An out-of-court foreclosure, or a nonjudicial foreclosure, which is most common in Montana, occurs when the terms of the mortgage or deed of trust allow the lender to sell the property if the borrower defaults. The lender starts the foreclosure process by filing a notice of sale with the county recorder. The sale must be at least 120 days after this notice is filed, but the lender is not required to mail a default notice to the borrower before filing the notice of sale unless the mortgage or deed of trust requires that.
At any time before the foreclosure sale, the borrower may satisfy the debt by paying the full default amount plus costs and attorneys’ fees incurred. This stops foreclosure proceedings.
Foreclosure sales in Montana are by public auction, with the property going to the highest bidder. The auction is between 9 a.m. and 4 p.m. on the sale date at the county courthouse or they may take place online. Many Montana foreclosure auctions were delayed in 2020 in response to the COVID-19 global pandemic. Investors must check with the local auction platform or venue to find out how to bid in Montana foreclosure auctions at this time. The winning bidder in a Montana foreclosure auction receives a deed transferring ownership and can take possession of the property after 10 days.
Montana foreclosure laws do not permit homeowners to redeem their properties after the foreclosure sale. However, the homeowner may redeem the property before the sale by paying off the outstanding balance of the loan along with late penalties and foreclosure fees or by negotiating a hardship repayment plan with the lender. Montana borrowers may also stall the foreclosure process indefinitely by declaring bankruptcy, which puts an automatic stay in place and allows the homeowner more time to find foreclosure alternatives.
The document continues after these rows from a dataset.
(* ===== verification/Allocator.v ===== *)
(** * The heap: [src/src/allocator.rs].

    [FirstFitAllocator] keeps a linked list of block headers inside the memory it manages.
    The model's memory is the map from an address to the [Header] written there; a
    [Box<Header>] is that address.  [Allocator] holds the code, [BlockSpec] the abstract
    first-fit allocator on lists of blocks that it refines, and the lemmas and theorems
    follow. *)

From S2P Require Import Prelude Uefi.

Module Allocator.

Definition round_up_to_nearest_pow2 (v : Z) : outcome Z :=
  ok_or (checked_shl 64 1 (64 - leading_zeros 64 (wrapping_sub 64 v 1))) "Out of range".

Record Header : Type := {
  h_next_header : option Z;
  h_size : Z;
  h_is_allocated : bool;
  h_reserved : Z;
}.

Definition HEADER_SIZE : Z := 32.

(** The memory: which header is at which address. *)
Abbreviation heap := (gmap Z Header).

Definition set_next_header (o : option Z) (h : Header) : Header :=
  {| h_next_header := o; h_size := h_size h; h_is_allocated := h_is_allocated h;
     h_reserved := h_reserved h |}.
Definition set_size (s : Z) (h : Header) : Header :=
  {| h_next_header := h_next_header h; h_size := s; h_is_allocated := h_is_allocated h;
     h_reserved := h_reserved h |}.
Definition set_is_allocated (b : bool) (h : Header) : Header :=
  {| h_next_header := h_next_header h; h_size := h_size h; h_is_allocated := b;
     h_reserved := h_reserved h |}.

(** Dereferencing a [Box<Header>]; an address no header was written to is undefined
    behaviour in Rust and a panic of the model. *)
Definition deref (a : Z) : M heap Header := fun m =>
  match m !! a with Some h => (Ok h, m) | None => (Panic msg_ub, m) end.
Definition write_header (a : Z) (h : Header) : M heap unit := modify <[a := h]>.
Definition update_header (a : Z) (f : Header -> Header) : M heap unit :=
  h ← deref a; write_header a (f h).

Definition can_provide (h : Header) (size align : Z) : outcome bool :=
  s ← add_chk 64 size (HEADER_SIZE * 2);
  s ← add_chk 64 s align;
  Ok (s <=? h_size h).

Definition end_addr (self : Z) : M heap Z :=
  h ← deref self; lift (add_chk 64 self (h_size h)).

Definition new_from_addr (addr : Z) : M heap Z :=
  write_header addr {| h_next_header := None; h_size := 0; h_is_allocated := false;
                       h_reserved := 0 |};;
  mret addr.

Definition from_allocated_region (addr : Z) : outcome Z := sub_chk addr HEADER_SIZE.

(** [Option::take] on [self.next_header]. *)
Definition take_next_header (self : Z) : M heap (option Z) :=
  h ← deref self; write_header self (set_next_header None h);; mret (h_next_header h).

(** The padding block after an allocation that does not reach the end of the block. *)
Definition provide_padding (self header_for_allocated size_used : Z) : M heap Z :=
  e_alloc ← end_addr header_for_allocated;
  e_self ← end_addr self;
  if e_alloc =? e_self then mret size_used else
  header_for_padding ← new_from_addr e_alloc;
  update_header header_for_padding (set_is_allocated false);;
  pad ← lift (sub_chk e_self e_alloc);
  update_header header_for_padding (set_size pad);;
  size_used ← lift (add_chk 64 size_used pad);
  next ← take_next_header header_for_allocated;
  update_header header_for_padding (set_next_header next);;
  update_header header_for_allocated (set_next_header (Some header_for_padding));;
  mret size_used.

Definition provide (self size align : Z) : M heap (option Z) :=
  match round_up_to_nearest_pow2 size with
  | Err _ => mret None
  | Panic p => panic p
  | Ok rounded =>
      let size := Z.max rounded HEADER_SIZE in
      let align := Z.max align HEADER_SIZE in
      h ← deref self;
      if h_is_allocated h then mret None else
      can ← lift (can_provide h size align);
      if negb can then mret None else
      e ← end_addr self;
      top ← lift (sub_chk e size);
      low ← lift (sub_chk align 1);
      let allocated_addr := Z.land top (wnot 64 low) in
      ha ← lift (sub_chk allocated_addr HEADER_SIZE);
      header_for_allocated ← new_from_addr ha;
      update_header header_for_allocated (set_is_allocated true);;
      sz ← lift (add_chk 64 size HEADER_SIZE);
      update_header header_for_allocated (set_size sz);;
      size_used ← lift (add_chk 64 0 sz);
      next ← take_next_header self;
      update_header header_for_allocated (set_next_header next);;
      size_used ← provide_padding self header_for_allocated size_used;
      h ← deref self;
      need ← lift (add_chk 64 size_used HEADER_SIZE);
      if negb (need <=? h_size h) then panic "assertion failed" else
      left ← lift (sub_chk (h_size h) size_used);
      update_header self (set_size left);;
      update_header self (set_next_header (Some header_for_allocated));;
      mret (Some allocated_addr)
  end.

(** [FirstFitAllocator]: the list's head and the memory. *)
Record FirstFitAllocator : Type := { first_header : option Z; memory : heap }.

Definition in_memory {A} (m : M heap A) : M FirstFitAllocator A :=
  zoom memory (fun hp st => {| first_header := first_header st; memory := hp |}) m.

Record Layout : Type := { l_size : Z; l_align : Z }.

(** The loop of [alloc_with_options]: [header] is the link the cursor points at. *)
Fixpoint alloc_loop (fuel : nat) (header : option Z) (layout : Layout) : M heap Z :=
  match header with
  | None => mret 0
  | Some e =>
      match fuel with
      | O => panic "out of fuel"
      | S fuel =>
          r ← provide e (l_size layout) (l_align layout);
          match r with
          | Some p => mret p
          | None => h ← deref e; alloc_loop fuel (h_next_header h) layout
          end
      end
  end.

(** The list visits each header in memory at most once. *)
Definition alloc_with_options (layout : Layout) : M FirstFitAllocator Z := fun st =>
  in_memory (alloc_loop (size (memory st)) (first_header st) layout) st.

Definition dealloc (ptr : Z) (_layout : Layout) : M FirstFitAllocator unit :=
  region ← lift (from_allocated_region ptr);
  in_memory (update_header region (set_is_allocated false)).

Definition add_free_from_descriptor (desc : EfiMemoryDescriptor) : M FirstFitAllocator unit :=
  let start_addr := physical_start desc in
  sz ← lift (mul_chk 64 (number_of_pages desc) 4096);
  let '(start_addr, sz) :=
    if start_addr =? 0 then (start_addr + 4096, saturating_sub sz 4096)
    else (start_addr, sz) in
  if sz <=? 4096 then mret tt else
  header ← in_memory (new_from_addr start_addr);
  in_memory (update_header header (set_next_header None));;
  in_memory (update_header header (set_is_allocated false));;
  in_memory (update_header header (set_size sz));;
  st ← get;
  let prev_last := first_header st in
  put {| first_header := Some header; memory := memory st |};;
  in_memory (update_header header (set_next_header prev_last)).

Fixpoint init_loop (fuel : nat) (map : MemoryMapHolder) (ofs : Z) : M FirstFitAllocator unit :=
  match fuel with
  | O => panic "out of fuel"
  | S fuel =>
      match MemoryMapIterator_next map ofs with
      | (Ok None, _) => mret tt
      | (Ok (Some e), ofs') =>
          (if decide (memory_type e = CONVENTIONAL_MEMORY)
           then add_free_from_descriptor e else mret tt);;
          init_loop fuel map ofs'
      | (Err m, _) => throw m
      | (Panic m, _) => panic m
      end
  end.

Definition init_with_mmap (map : MemoryMapHolder) : M FirstFitAllocator unit :=
  init_loop (iter_fuel map) map 0.

(** The [static ALLOCATOR], before [init_with_mmap]. *)
Definition ALLOCATOR : FirstFitAllocator := {| first_header := None; memory := ∅ |}.

Definition LAYOUT_PAGE_4K : Layout := {| l_size := 4096; l_align := 4096 |}.

End Allocator.

Import Allocator.

(** ** The abstract allocator: a list of blocks, first fit, the block split from its top *)
Module BlockSpec.

Record Block : Type := { b_addr : Z; b_size : Z; b_alloc : bool }.

Definition b_end (b : Block) : Z := b_addr b + b_size b.

(** The size actually reserved for a request, and the alignment actually used. *)
Definition request_size (size : Z) : Z := Z.max (2 ^ Z.log2_up size) HEADER_SIZE.
Definition request_align (align : Z) : Z := Z.max align HEADER_SIZE.

Definition fits (b : Block) (size align : Z) : bool :=
  negb (b_alloc b) && (size + 2 * HEADER_SIZE + align <=? b_size b).

(** The address handed out of block [b]. *)
Definition place (b : Block) (size align : Z) : Z := (b_end b - size) / align * align.

Definition split_block (b : Block) (size align : Z) : list Block :=
  let p := place b size align in
  {| b_addr := b_addr b; b_size := p - HEADER_SIZE - b_addr b; b_alloc := false |} ::
  {| b_addr := p - HEADER_SIZE; b_size := size + HEADER_SIZE; b_alloc := true |} ::
  if p + size =? b_end b then []
  else [{| b_addr := p + size; b_size := b_end b - (p + size); b_alloc := false |}].

Fixpoint first_fit (bs : list Block) (size align : Z) : option (Z * list Block) :=
  match bs with
  | [] => None
  | b :: bs =>
      if fits b size align then Some (place b size align, split_block b size align ++ bs)
      else '(p, bs') ← first_fit bs size align; Some (p, b :: bs')
  end.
Montana foreclosure laws do not permit lenders to seek deficiency judgments after the foreclosure sale. Even if the lender pursues a judicial (in-court) foreclosure in Montana, if the property is an occupied, single-family residence the lender cannot seek a deficiency judgment after the foreclosure.
When a real estate investor successfully purchases a Montana foreclosure, they must wait only 10 days before taking possession of the property. If the foreclosed homeowners are still in residence at that time, a real estate investor must start eviction procedures. However, Montana renters with bona fide leases (leases that are not month-to-month and whose signers are not directly related to the former homeowner) who are still in residence after that period of time may be entitled to 90 days’ notice prior to eviction or even to remain in the property for the duration of their lease.
Montana also has enacted various foreclosure and eviction moratoriums in the past in response to financial and public health emergencies. National health and financial policy may affect an investor’s ability to remove renters or residents, even foreclosed homeowners, from Montana foreclosures. Investors must explore current foreclosure and eviction policies prior to implementing eviction procedures.